Les oubliés de la recherche
Paru dans Libération, le mercredi 17 novembre 2004
C'est en leur nom qu'au mois de mars dernier, chose pourtant rare,
la rue a vu descendre les personnels de la recherche et de l'enseignement
supérieur. C'est en leur nom que les académiciens,
les ministres et les députés sont tombés d'accord
pour réformer le monde de la recherche. C'est en exhibant
leur désarroi sur les plateaux de télévision
et leurs bulletins de salaire dérisoires - lorsqu'ils en
ont - que l'on a ému l'opinion publique. Ce sont eux qui
sont sortis en masse de chez eux et des bibliothèques, et,
pour les plus chanceux d'entre eux, de leurs bureaux ou de leurs
laboratoires, pour revendiquer enfin le droit à un emploi
stable.
Les thésards, les post-docs, les Ater, les vacataires, les
travailleurs non déclarés, les ingénieurs et
les techniciens contractuels, ces personnels précaires représentent
un tiers de la recherche publique et de l'enseignement supérieur.

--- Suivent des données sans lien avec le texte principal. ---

Lemma live_items_ok h :
  filed h → 0 ≤ dimension h →
  NoDup (live_items h).*1 ∧ list_to_map (live_items h) = contents h ∧ ∀ id v, (id, v) ∈ live_items h → len v = dimension h.
Proof.
  intros Hf Hd. assert (NoDup (live_items h).*1) as Hnd.
  { unfold live_items.
    assert (∀ ns k, (∀ i n, ns !! i = Some n → n_deleted n = false → ordinals h !! n_id n = Some (k + i)%nat) →
      NoDup (omap (λ '(ordinal, n), if n_deleted n then None else Some (n_id n, vectorAt h ordinal)) (imap (λ i n, (k + i, n)%nat) ns)).*1) as Hgen.
    { induction ns as [|n ns IH]; intros k Hk; [constructor|].
      assert (NoDup (omap (λ '(ordinal, n), if n_deleted n then None else Some (n_id n, vectorAt h ordinal)) (imap (λ i n, (S k + i, n)%nat) ns)).*1) as Hrest.
      { apply IH. intros i n' Hn' Hdel. rewrite (Hk (S i) n' Hn' Hdel). f_equal. lia. }
      assert (imap (λ i n, ((k + i)%nat, n)) (n :: ns) = (k, n) :: imap (λ i n, ((S k + i)%nat, n)) ns) as ->.
      { cbn [imap]. f_equal; [f_equal; lia|]. apply imap_ext. intros i x _. cbn. f_equal. lia. }
      cbn [omap list_omap]. destruct (n_deleted n) eqn:Hdel; [done|]. cbn [fmap list_fmap fst]. apply NoDup_cons. split; [|done].
      intros ([i v]&E&Hin)%list_elem_of_fmap. cbn in E. apply list_elem_of_omap in Hin as ([o n']&Hin&E').
      apply elem_of_lookup_imap in Hin as (i'&n2&[= -> ->]&Hn2). destruct (n_deleted n2) eqn:Hdel2; [done|]. injection E' as <- _.
      pose proof (Hk 0%nat n eq_refl Hdel) as H1. pose proof (Hk (S i') n2 Hn2 Hdel2) as H2. rewrite E, H2 in H1. injection H1 as H1. lia. }
    apply (Hgen (nodes h) 0%nat). intros i n Hn Hdel. apply (fl_ordinals _ Hf). eauto. }
  split; [done|]. split.
  - apply map_eq. intros id. destruct (contents h !! id) as [v|] eqn:Hc.
    + apply elem_of_list_to_map_1; [done|]. by apply live_items_elem.
    + apply not_elem_of_list_to_map_1. intros ([i v]&->&Hin)%list_elem_of_fmap. apply live_items_elem in Hin; [|done]. cbn in Hc. congruence.
  - intros id v Hin%live_items_elem; [|done]. unfold contents in Hin. rewrite lookup_fmap in Hin.
    destruct (ordinals h !! id) as [o|] eqn:Ho; [|done]. injection Hin as <-. apply len_vectorAt; [done|done|]. by eapply filed_lt.
Qed.

(** *** Building *)

(** The scheduler lets every goroutine return: what a batch leaves is a
    complete run of its pool. *)
Class SchedulerSpec `{!Scheduler} := {
  link_parallel_runs h first workers e :
    stored h → links_ok h → entry_ok h → entry h = Some e → (e < first)%nat →
    ∃ picks, all_finished (run (start h first workers) picks) = true ∧ link_parallel h first workers = graph (run (start h first workers) picks);
}.

Section Builds.
Context {LE : LogExp} {SC : Scheduler} {SS : SchedulerSpec}.

Lemma core_inv h h' :
  core h' = core h → stored h → links_ok h' → entry_ok h' → construction h' = construction h → scratch_ok (count h) (construction h) →
  immutableGraph h = false → linked h' ∧ (norms_ok h → norms_ok h') ∧ contents h' = contents h ∧ settings h' = settings h.
Proof.
  intros Hc Hst Hk He Hcons Hm Hi. split; [|split; [by apply core_norms|by apply core_contents]]. constructor.
  - by eapply core_stored; [symmetry|].
  - done.
  - done.
  - by rewrite Hcons, (core_count _ _ Hc).
  - by rewrite (core_mutable _ _ Hc).
Qed.

Lemma link_parallel_ok h first workers e :
  stored h → links_ok h → entry_ok h → entry h = Some e → (e < first)%nat →
  let h' := link_parallel h first workers in core h' = core h ∧ links_ok h' ∧ entry_ok h' ∧ construction h' = construction h.
Proof.
  intros Hst Hl He Ee Hlt. destruct (link_parallel_runs h first workers e Hst Hl He Ee Hlt) as (picks&_&->).
  pose proof (pool_run_ok h _ picks Hst (start_ok h first workers e Hl He Ee Hlt)) as [? ? ? ? _ _ _ _]. done.
Qed.

Lemma connectParallel_ok h first workers :
  stored h → links_ok h → scratch_ok (count h) (construction h) → immutableGraph h = false →
  (entry h = None ∧ first = 0%nat ∨ entry_ok h ∧ ∃ e, entry h = Some e ∧ (e < first)%nat) →
  let h' := connectParallelLocked h first workers in linked h' ∧ (norms_ok h → norms_ok h') ∧ contents h' = contents h ∧ settings h' = settings h.
Proof.
  intros Hst Hk Hm Hi Hentry. unfold connectParallelLocked. change (length (nodes h)) with (count h).
  destruct (Nat.leb_spec (count h) first) as [Hle|Hlt].
  { assert (entry_ok h) as He.
    { destruct Hentry as [[E ->]|[He _]]; [|done]. unfold entry_ok. rewrite E. apply nil_length_inv. unfold count in Hle. lia. }
    cbv zeta. split; [by constructor|done]. }
  set (p := match entry h with None => _ | Some _ => _ end).
  assert (∃ h1 first1 e, p = (h1, first1) ∧ core h1 = core h ∧ links_ok h1 ∧ entry_ok h1 ∧ construction h1 = construction h ∧
    entry h1 = Some e ∧ (e < first1)%nat) as (h1&first1&e&->&Hc&Hk1&He1&Hcons&Ee&Hlt1).
  { unfold p. destruct Hentry as [[E ->]|[He (e&E&Hlt1)]]; rewrite E.
    - rewrite set_entry_top. eexists _, _, _. split; [done|]. split; [done|]. split; [by apply links_ok_with_top|].
      split; [|split; [done|split; [done|lia]]]. unfold entry_ok. cbn [with_top entry nodes maxLevel].
      apply lookup_lt_is_Some in Hlt as [n Hn]. exists n. split; [done|]. unfold node_at. by rewrite Hn.
    - eexists _, _, _. split; [done|]. split_and!; done. }
  assert (stored h1) as Hst1 by (by eapply core_stored; [symmetry|]).
  destruct (link_parallel_ok h1 first1 workers e Hst1 Hk1 He1 Ee Hlt1) as (Hc2&Hk2&He2&Hcons2).
  cbv zeta. apply core_inv; [by rewrite Hc2|done|done|done|by rewrite Hcons2|done|done].
Qed.

Lemma append_all_ok (items : list (Z * list Z)) h :
  stored h → links_ok h → scratch_ok (count h) (construction h) → NoDup items.*1 →
  (∀ id v, (id, v) ∈ items → len v = dimension h ∧ ordinals h !! id = None) →
  let h' := foldl (λ h item, appendNodeLocked h item.1 item.2) h items in
  stored h' ∧ links_ok h' ∧ scratch_ok (count h') (construction h') ∧ contents h' = list_to_map items ∪ contents h ∧ settings h' = settings h ∧
  entry h' = entry h ∧ maxLevel h' = maxLevel h ∧ (∀ o n, nodes h !! o = Some n → nodes h' !! o = Some n) ∧ immutableGraph h' = immutableGraph h ∧ (norms_ok h → norms_ok h').
Proof.
  revert h. induction items as [|[id v] items IH]; intros h Hst Hk Hm Hnd Hall; cbn [foldl fst snd].
  { cbv zeta. split_and!; try done. cbn [list_to_map foldr]. by rewrite (left_id_L (∅ : gmap Z (list Z)) (∪)). }
  cbn [fmap list_fmap fst] in Hnd. apply NoDup_cons in Hnd as [Hni Hnd]. destruct (Hall id v (list_elem_of_here _ _)) as [Hv Hnew].
  destruct (append_node_ok h id v Hst Hk Hm Hv Hnew) as (Hst1&Hk1&Hm1&_&Hc1&Hs1&Ee1&El1&Hn1&Hi1&Hnorm1).
  destruct (IH (appendNodeLocked h id v) Hst1 Hk1 Hm1 Hnd) as (Hst2&Hk2&Hm2&Hc2&Hs2&Ee2&El2&Hn2&Hi2&Hnorm2).
  { intros id' v' Hin. destruct (Hall id' v' (list_elem_of_further _ _ _ Hin)) as [Hv' Hn']. split; [done|].
    change (<[id := length (nodes h)]> (ordinals h) !! id' = None). rewrite lookup_insert_ne; [done|].
    intros ->. apply Hni. apply list_elem_of_fmap. by exists (id', v'). }
  cbv zeta. split_and!; try done; try (etrans; [eassumption|done]); [|by intros; apply Hn2, Hn1|by intros; apply Hnorm2, Hnorm1].
  rewrite Hc2, Hc1, list_to_map_cons. rewrite <-insert_union_l. rewrite insert_union_r; [done|]. by apply not_elem_of_list_to_map_1.
Qed.

Lemma emptied_inv h :
  (0 < dimension h ∧ Metric_Valid (metric h) = true ∧ 2 ≤ m h ∧ m h ≤ efConstruction h ∧ 1 ≤ efSearch h) → packed h = None → immutableGraph h = false →
  linked (emptied h) ∧ norms_ok (emptied h) ∧ contents (emptied h) = ∅ ∧ settings (emptied h) = settings h.
Proof.
  intros Hc Hp Hi. split; [|split; [intros o Ho; unfold count in Ho; cbn in Ho; lia|split; [apply fmap_empty|done]]].
  constructor; [| |done|split; [done|split; [cbn; lia|intros o mark Ho; done]]|done].
  - constructor; [done|done|done| |done].
    intros id o. cbn. rewrite lookup_empty. split; [done|]. by intros (n&?&_).
  - constructor; [done|by intros o n Ho|by intros o n layer l Ho].
Qed.
Lemma offer_all n :
  (n ≤ count h)%nat →
  let bests := foldl (offer h query norm k f) [] (seq 0 n) in
  answers (Some f) bests ∧ (length bests ≤ k)%nat ∧ (∀ c, c ∈ bests → (s_ordinal c < n)%nat) ∧
  (all_comparable (Some f) → ∃ seen, seen ≡ₚ scanned n ∧ scan_ok higher k seen bests).
Proof using Hr Hq Hk.
  induction n as [|n IH]; intros Hn; cbv zeta.
  { split; [|split; [cbn; lia|split; [intros c Hc; by apply not_elem_of_nil in Hc|]]].
    - constructor; [constructor|intros c Hc; by apply not_elem_of_nil in Hc..].
    - intros _. exists []. split; [done|]. split; [by intros i c p _ Hc|apply top_set_nil]. }
  rewrite seq_S, foldl_app. cbn [foldl]. rewrite Nat.add_0_l. destruct IH as (Ha&Hl&Hlt&Hscan); [lia|].
  set (bests := foldl _ [] (seq 0 n)) in *.
  assert (scanned (S n) ≡ₚ (if accepts h (Some f) n then [mkScored n (score_at n)] else []) ++ scanned n) as Hsn.
  { unfold scanned. rewrite seq_S, List.filter_app, fmap_app. cbn. rewrite Permutation_app_comm. by destruct (accepts h (Some f) n). }
  destruct (offer_cases bests n Hl) as [[Hacc ->]|[Hacc Hcase]]; rewrite Hacc in Hsn.
  { split; [done|]. split; [done|]. split; [intros c Hc; specialize (Hlt c Hc); lia|]. intros Hc. destruct (Hscan Hc) as (seen&Hp&Hs). exists seen. split; [by rewrite Hsn, Hp|done]. }
  pose proof (answers_add (Some f) bests n Ha Hlt ltac:(lia) Hacc) as Hadd. set (c := mkScored n (score_at n)) in *.
  assert (all_comparable (Some f) → rated (c :: bests)) as Hrated by (intros; by apply (answers_rated (Some f))).
  destruct Hcase as [[Hroom ->]|(worst&rest&Eb&Elen&[[-> Hhigh]|[-> Hhigh]])].
  - pose proof (push_perm min_settled bests c) as Hp. fold (minPush bests c) in Hp. split; [by eapply answers_perm|].
    split; [rewrite Hp; cbn; lia|]. split; [intros x; rewrite Hp; intros [->|Hx]%elem_of_cons; [cbn; lia|specialize (Hlt x Hx); lia]|].
    intros Hc. destruct (Hscan Hc) as (seen&Hps&Hs). exists (c :: seen). split; [by rewrite Hsn, Hps|].
    pose proof (heap_offer_ok higher k seen bests c Hk Hs) as Ho. unfold heap_offer in Ho. rewrite (proj2 (Nat.ltb_lt _ _)) in Ho by done.
    by rewrite minPush_heap by by apply Hrated.
  - split; [done|]. split; [done|]. split; [intros x Hx; specialize (Hlt x Hx); lia|]. intros Hc. destruct (Hscan Hc) as (seen&Hps&Hs).
    exists (c :: seen). split; [by rewrite Hsn, Hps|]. pose proof (heap_offer_ok higher k seen bests c Hk Hs) as Ho. unfold heap_offer in Ho.
    rewrite (proj2 (Nat.ltb_ge _ _)) in Ho by lia. rewrite Eb in Ho at 1. cbn [lookup list_lookup] in Ho. by rewrite (Hhigh (Hrated Hc)) in Ho.
  - pose proof (root_replaced worst rest c) as Hp. cbn [insert list_insert] in Hp. rewrite Eb in Ha, Hlt.
    split; [eapply answers_perm; [symmetry; exact Hp|]|].
    { apply answers_add; [exact (answers_tail _ _ _ Ha)|intros x Hx; apply Hlt; by apply list_elem_of_further|lia|done]. }
    split; [rewrite Hp; rewrite Eb in Elen; cbn in *; lia|].
    split; [intros x; rewrite Hp; intros [->|Hx]%elem_of_cons; [cbn; lia|specialize (Hlt x (list_elem_of_further _ _ _ Hx)); lia]|].
    intros Hc. destruct (Hscan Hc) as (seen&Hps&Hs). exists (c :: seen). split; [by rewrite Hsn, Hps|]. rewrite Eb in Hs.
    rewrite minFixRoot_heap.
    + apply (heap_replace_ok higher k seen worst rest c Hs); [rewrite <-Eb; lia|]. apply Hhigh. by apply Hrated.
    + intros x Hx. apply (Hrated Hc). rewrite Eb. apply elem_of_cons in Hx as [->|Hx]; [apply list_elem_of_here|by do 2 apply list_elem_of_further].
Qed.
End Queries.

(** ** Searches *)

Section Theorems.
Context (h : t) (query : list Z) (Hr : readable h) (Hq : len query = dimension h).

Local Abbreviation norm := (querySquaredNorm h query).

(** The entry of the base layer is a node. *)
Lemma descend_node e : entry h = Some e → (descend h query norm e < count h)%nat.
Proof.
  intros Ee. pose proof (rd_entry _ Hr) as He. rewrite Ee in He. unfold descend. generalize (layers (maxLevel h) 1) as ls. intros ls. revert e Ee He.
  assert (∀ ls e, (e < count h)%nat → (foldl (λ e layer, greedyLocked h query norm e layer) e ls < count h)%nat) as Hgen; [|intros; by apply Hgen].
  clear ls. induction ls as [|layer ls IH]; intros e He; [done|]. cbn [foldl]. apply IH. unfold greedyLocked.
  destruct (greedy_ok (id_at h) (scoreLocked h query norm) (neighborsAt h layer) (count h) (λ o, (o < count h)%nat) (fuel h) e e (rd_links _ Hr layer) He) as [Hp _].
  - apply rtc_refl.
  - unfold fuel. pose proof (room_le (id_at h) (scoreLocked h query norm) (count h) e). unfold count in *. lia.
  - exact Hp.
Qed.
(* ===== verification/HnswGraph.v ===== *)
(** * The HNSW index: the persisted topology

    Whatever bytes are loaded, a graph that loads can be searched; and a
    graph that is written loads as the same graph over the same vectors. *)
From Stdlib Require Import ZArith Lia Ascii String Sorting.Permutation FunctionalExtensionality.
From stdpp Require Import base tactics relations list gmap strings.
From S2P Require Import Prelude Wal Core Distance Float TopK Index Column Lexical Hnsw HnswSearch HnswProofs HnswIndex.
Import Hnsw.
Local Set Warnings "-clear-no-such-hyp".
Local Open Scope string_scope.
Local Open Scope Z_scope.
Local Open Scope list_scope.

(** ** Loading arbitrary bytes *)

Lemma read_le_bytes n data v rest :
  Forall is_byte data → read_le n data = Some (v, rest) → 0 ≤ v ∧ Forall is_byte rest.
Proof.
  unfold read_le. destruct (n <=? length data)%nat; [|done]. intros Hb [= <- <-]. split; [|by apply Forall_drop].
  apply Column.le_value_bound. by apply Forall_take.
Qed.

(** The links read lead to nodes of the graph. *)
Lemma read_neighbors_bound n count ordinal data ls rest :
  Forall is_byte data → read_neighbors n count ordinal data = Ok (ls, rest) → Forall (λ o, (o < count)%nat) ls ∧ Forall is_byte rest.
Proof.
  revert data ls. induction n as [|n IH]; intros data ls Hb; cbn [read_neighbors]; [by intros [= <- <-]|].
  destruct (read_le 4 data) as [[v d]|] eqn:Er; [|done]. apply read_le_bytes in Er as [Hv Hd]; [|done].
  destruct (Z.leb_spec (Z.of_nat count) v); cbn [orb]; [done|]. destruct (v =? _); [done|].
  destruct (read_neighbors n count ordinal d) as [[ls' d']|] eqn:E; [|done]. intros [= <- <-]. destruct (IH d ls' Hd E).
  split; [|done]. constructor; [lia|done].
Qed.

Lemma read_layers_bound n layer version m count ordinal packedNeighbors data offsets packedNeighbors' rest :
  Forall is_byte data → Forall (λ o, (o < count)%nat) packedNeighbors →
  read_layers n layer version m count ordinal packedNeighbors data = Ok (offsets, packedNeighbors', rest) →
  Forall (λ o, (o < count)%nat) packedNeighbors' ∧ Forall is_byte rest.
Proof.
  revert layer packedNeighbors data offsets. induction n as [|n IH]; intros layer pn data offsets Hb Hp; cbn [read_layers]; [by intros [= <- <- <-]|].
  destruct (read_le 4 data) as [[v d]|] eqn:Er; [|done]. apply read_le_bytes in Er as [_ Hd]; [|done]. destruct (_ || _); [done|].
  destruct (read_neighbors (Z.to_nat v) count ordinal d) as [[ls d']|] eqn:En; [|done]. cbn [res_bind]. apply read_neighbors_bound in En as [Hls Hd']; [|done].
  destruct (read_layers n (S layer) version m count ordinal (pn ++ ls) d') as [[[offs pn'] d2]|] eqn:El; [|done]. cbn [res_bind]. intros [= <- <- <-].
  eapply (IH (S layer)); [exact Hd'| |exact El]. by apply Forall_app.
Qed.

(** What loading keeps, node after node. *)
Record loaded (cfg : Config) (ids : list Z) (total : nat) (h : t) : Prop := mkLoaded {
  ld_config : dimension h = cfg_Dimension cfg ∧ metric h = cfg_Metric cfg ∧ m h = cfg_M cfg ∧ efConstruction h = cfg_EFConstruction cfg ∧ efSearch h = cfg_EFSearch cfg;
  ld_vectors : length (vectors h) = (count h * Z.to_nat (dimension h))%nat;
  ld_lengths : length (squaredNorms h) = count h;
  ld_norms : norms_ok h;
  ld_ids o n : nodes h !! o = Some n → ids !! o = Some (n_id n);
  ld_ordinals id o : ordinals h !! id = Some o ↔ ∃ n, nodes h !! o = Some n ∧ n_deleted n = false ∧ n_id n = id;
  ld_live : live h = Z.of_nat (size (ordinals h));
  ld_packed : ∃ offsets neighbors, packed h = Some (offsets, neighbors) ∧ Forall (λ o, (o < total)%nat) neighbors;
  ld_immutable : immutableGraph h = true;
}.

Sans compter ceux qui n'ont eu d'autre choix que l'exil.
Les états généraux de la recherche qui ont
suivi le conflit ont mobilisé le temps et l'énergie
de milliers de chercheurs, techniciens, ingénieurs et administratifs,
dans l'espoir de sauver une recherche publique massacrée
par plus d'une dizaine d'années de budgets catastrophiques
et d'incurie gouvernementale.
Souvent, les précaires ont pu constater dans les comités
locaux des états généraux que de nombreux titulaires
continuaient à les soutenir sincèrement avec deux
revendications simples : l'augmentation massive du nombre de postes
de titulaires et la résorption de la précarité.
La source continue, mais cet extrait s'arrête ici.